Real estate report: Slumping demand offset by dearth of listings

Dueling forces in Claremont’s real estate market have kept prices high even as rapidly increasing interest rates have driven demand down. Courier photo/Steven Felschundneff

by Steven Felschundneff |

As the final two months of the year unfold, it’s likely that 2023 will be the slowest real estate market since the housing bubble burst in 2008.

Stubbornly high prices combined with the highest mortgage interest rates in a generation have made it increasingly difficult to buy a home, which has placed downward pressure on demand. At the same time inventory has remained historically low, which has resulted in well priced homes moving rather quickly.

“It’s a draw. No one has any particular leverage over the other,” said Paul Steffen broker/owner of Wheeler Steffen Sotheby’s International Realty when asked whether it’s a buyer’s or seller’s market.

Conventional wisdom dictates that as demand sinks, prices should be in decline, but that simply isn’t happening. Steffen said prices in Claremont have shown little growth over the past year and may have even slumped a little, but have not seen the dramatic settling one would expect when the cost to borrow money increases so rapidly. The offsetting factor seems to be the scarcity of homes for sale.

“My inventory of active listings is in the single digits, and traditionally we have 15 to 20 active listings in a normal market, but it’s hard to remember what a normal market is anymore,” Steffen said. “Because we have gone from hyperactive [market] with lots of transactions to a very restrictive market in just a couple of years.”

This odd market contradiction is not exclusive to Claremont.

“Persistent mortgage rate increases have put the U.S. housing market in a quagmire, driving home sales activity to the lowest level in 15 years,” according to CoreLogic Chief Economist Selma Hepp. “As of September, year-to-date home sales are trending 22% below last year’s levels and 23% below 2019. Nevertheless, sales volume may further deteriorate in the coming months as mortgage rates continue to rise.”

According to data from Freddie Mac, interest on the average 30-year fixed rate mortgage nationwide hit 7.79% in October, its highest level in 23 years. For the first week of November, interest rates have pulled back slightly to 7.67%, but that figure is still almost three times the market’s all-time low of 2.66% in December 2020.

For the record, mortgage interest rates peaked in May 2000 at 8.64% right after the dot-com bubble burst, which still pales in comparison with October 1981 when rates hit an eye-popping 18.63%.

Higher interest rates cut into home shoppers’ buying power, which should result in lower prices. However, the real estate firm Redfin reports sales prices are actually up 3% from last October. The company did caution that price increases are a lagging indicator, reflecting homes that went into escrow in in the past 60 days, and data from October could dampen that outlook significantly.

“Another reason for rising sale prices is that despite slow demand, low inventory is propping up prices.
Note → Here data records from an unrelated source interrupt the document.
(** * Gutentator backend: a shallow embedding of [backend_fastapi.py]

    The development follows the source file top to bottom: Python strings
    and the two boundary-marker regular expressions, the cleanup helper,
    [textwrap.dedent], the in-memory store with its two counters, the
    ingestion route, the context assembler and the websocket handler.

    Conventions.
    - A Python [str] is a list of Unicode code points ([N]).
    - A Python [dict] is an association list in insertion order (a Python
      dict iterates in insertion order); [d[k] = v] on a fresh key appends.
    - An [async def] is modelled by the function it computes once every
      awaited call has returned; what the outside world answers (the HTTP
      fetch, the tokenizer-backed splitter, the websocket peer, the model
      capability) is an explicit argument.
    - The [print] calls of the source are debugging output and are left out. *)

From Stdlib Require Import Ascii String.
From Stdlib Require Import List NArith ZArith Lia Bool.
Import ListNotations.

Set Implicit Arguments.

(* ------------------------------------------------------------------ *)
(** * Python strings *)
(* ------------------------------------------------------------------ *)

Definition char := N.
Definition str := list char.

(** An ASCII literal of the source, read as a Python [str]. *)
Definition py (s : string) : str := map N_of_ascii (list_ascii_of_string s).

Definition nl : char := 10%N.
Definition tab : char := 9%N.
Definition space : char := 32%N.

(** [str.isspace] on one code point (the whitespace table of CPython). *)
Definition is_space (c : char) : bool :=
  ((9 <=? c) && (c <=? 13) || (28 <=? c) && (c <=? 32)
   || (c =? 133) || (c =? 160) || (c =? 5760)
   || (8192 <=? c) && (c <=? 8202)
   || (c =? 8232) || (c =? 8233) || (c =? 8239) || (c =? 8287)
   || (c =? 12288))%N.

Fixpoint str_eqb (a b : str) : bool :=
  match a, b with
  | [], [] => true
  | x :: a', y :: b' => N.eqb x y && str_eqb a' b'
  | _, _ => false
  end.

(** [s[len(l):]] when [s.startswith(l)]. *)
Fixpoint strip_prefix (l s : str) : option str :=
  match l with
  | [] => Some s
  | x :: l' =>
      match s with
      | [] => None
      | y :: s' => if N.eqb x y then strip_prefix l' s' else None
      end
  end.

Definition startswith (l s : str) : bool :=
  match strip_prefix l s with Some _ => true | None => false end.

(** [s.find(l)]: index of the leftmost occurrence. *)
Fixpoint find (l s : str) : option nat :=
  if startswith l s then Some 0
  else match s with
       | [] => None
       | _ :: s' => option_map S (find l s')
       end.

(** [l in s] on strings. *)
Definition contains (l s : str) : bool :=
  match find l s with Some _ => true | None => false end.

Fixpoint lstrip (s : str) : str :=
  match s with
  | [] => []
  | c :: s' => if is_space c then lstrip s' else s
  end.

Definition rstrip (s : str) : str := rev (lstrip (rev s)).

(** [str.strip()] with no argument. *)
Definition strip (s : str) : str := rstrip (lstrip s).

(* ------------------------------------------------------------------ *)
(** * The fragment of [re] the source uses *)
(* ------------------------------------------------------------------ *)

Module Re.

(** Patterns built from escaped literal runs, [.+?] and [.+]; both patterns
    of the source are compiled with [re.DOTALL], so [.] is any character. *)
Inductive regex :=
| Lit (l : str)
| AnyPlusLazy
| AnyPlusGreedy
| Cat (r1 r2 : regex).

(** Backtracking matchers in continuation style: [k] is the rest of the
    pattern, the result is the text left after the whole match. *)
Fixpoint lazy_plus (k : str -> option str) (s : str) : option str :=
  match s with
  | [] => None
  | _ :: s' =>
      match k s' with
      | Some r => Some r
      | None => lazy_plus k s'
      end
  end.

Fixpoint greedy_plus (k : str -> option str) (s : str) : option str :=
  match s with
  | [] => None
  | _ :: s' =>
      match greedy_plus k s' with
      | Some r => Some r
      | None => k s'
      end
  end.

Fixpoint match_here (r : regex) (s : str) (k : str -> option str)
  : option str :=
  match r with
  | Lit l => match strip_prefix l s with Some s' => k s' | None => None end
  | AnyPlusLazy => lazy_plus k s
  | AnyPlusGreedy => greedy_plus k s
  | Cat r1 r2 => match_here r1 s (fun s' => match_here r2 s' k)
  end.

(** [Pattern.sub(repl, s)]: every leftmost non-overlapping match is
    replaced.  [skip] counts the characters of the current match that are
    still to be dropped; an empty match copies the next character. *)
Fixpoint sub_scan (r : regex) (repl : str) (skip : nat) (s : str) : str :=
  match skip with
  | S n =>
      match s with
      | [] => []
      | _ :: s' => sub_scan r repl n s'
      end
  | O =>
      match match_here r s Some with
      | Some rest =>
          repl ++
          match s with
          | [] => []
          | c :: s' =>
              match length s - length rest with
              | O => c :: sub_scan r repl 0 s'
              | S m => sub_scan r repl m s'
              end
          end
      | None =>
          match s with
          | [] => []
          | c :: s' => c :: sub_scan r repl 0 s'
          end
      end
  end.

Definition sub (r : regex) (repl s : str) : str := sub_scan r repl 0 s.

End Re.

(* ------------------------------------------------------------------ *)
(** * Helpers of the source *)
(* ------------------------------------------------------------------ *)

Definition HEADER_LIT : str := py "*** START OF THIS PROJECT GUTENBERG EBOOK".
Definition FOOTER_LIT : str := py "*** END OF THIS PROJECT GUTENBERG EBOOK".
Definition STARS : str := py "***".

(** [re.compile(r"\*\*\* START OF THIS PROJECT GUTENBERG EBOOK.+?\*\*\*", re.DOTALL)] *)
Definition GUTEN_HEADER : Re.regex :=
  Re.Cat (Re.Lit HEADER_LIT) (Re.Cat Re.AnyPlusLazy (Re.Lit STARS)).

(** [re.compile(r"\*\*\* END OF THIS PROJECT GUTENBERG EBOOK.+", re.DOTALL)] *)
Definition GUTEN_FOOTER : Re.regex :=
  Re.Cat (Re.Lit FOOTER_LIT) Re.AnyPlusGreedy.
The total number of homes for sale is down 10% year over year,” according to Redfin’s Dana Anderson.

Anderson reports that nearly 7% of home sellers reduced their asking price during the four weeks ending October 29, the highest number on record.

Given all of the challenges would-be buyers face, it may be no surprise that seasonally adjusted mortgage purchase applications hit a 30-year low last month, according to the Mortgage Bankers Association.

Steffen said mortgage interest rates around 7% are actually about average when looking at the data over the past few decades. Buyers simply got accustomed to the historically low rates of the post Great Recession era. Nonetheless, he predicts a resurgence in demand, and home prices, if rates slip in the coming year.

“It’s a wonderful market for people with all cash because they don’t have to worry about the interest rate, and so they are able to negotiate. That actually has always been true, but it’s particularly pronounced in this type of market,” Steffen said.

There were 15 existing single family home sales in Claremont in September, the latest month for which data is available. That is 54.5% fewer than sold last September, but the median price was still quite high at $1.05 million. The least expensive single family residence sold for $690,000 and the priciest closed at $2.7 million. September’s median was higher than average for the past few months when the median price was just under $1 million.

The median sold price for a Claremont condominium in September was just $417,364, but that number is an outlier. During the previous three months the median price was about $600,000.

There were 19 active listings on average during September, a drop of 42% from a year ago. Homes stayed on the market for just 17 days but an astonishing 26.3% had reduced asking prices.

The super heated local rental market has also cooled and has actually stabilized, according to Steffen. In his property management business, rentals stayed on the market for about 45 days and property managers have to do more work to match tenants with homes. The median lease price in October was $3,500 per month, down from nearly $4,000 in June.

 “There are still people who need to rent homes, and the amount of money people are charging for rent has stabilized but it’s still at historic highs. It hasn’t slid back at all in this market, and a lot of that has to do with people who would like to buy but can’t seem to find anything to buy. So they are kind of stuck,” Steffen said.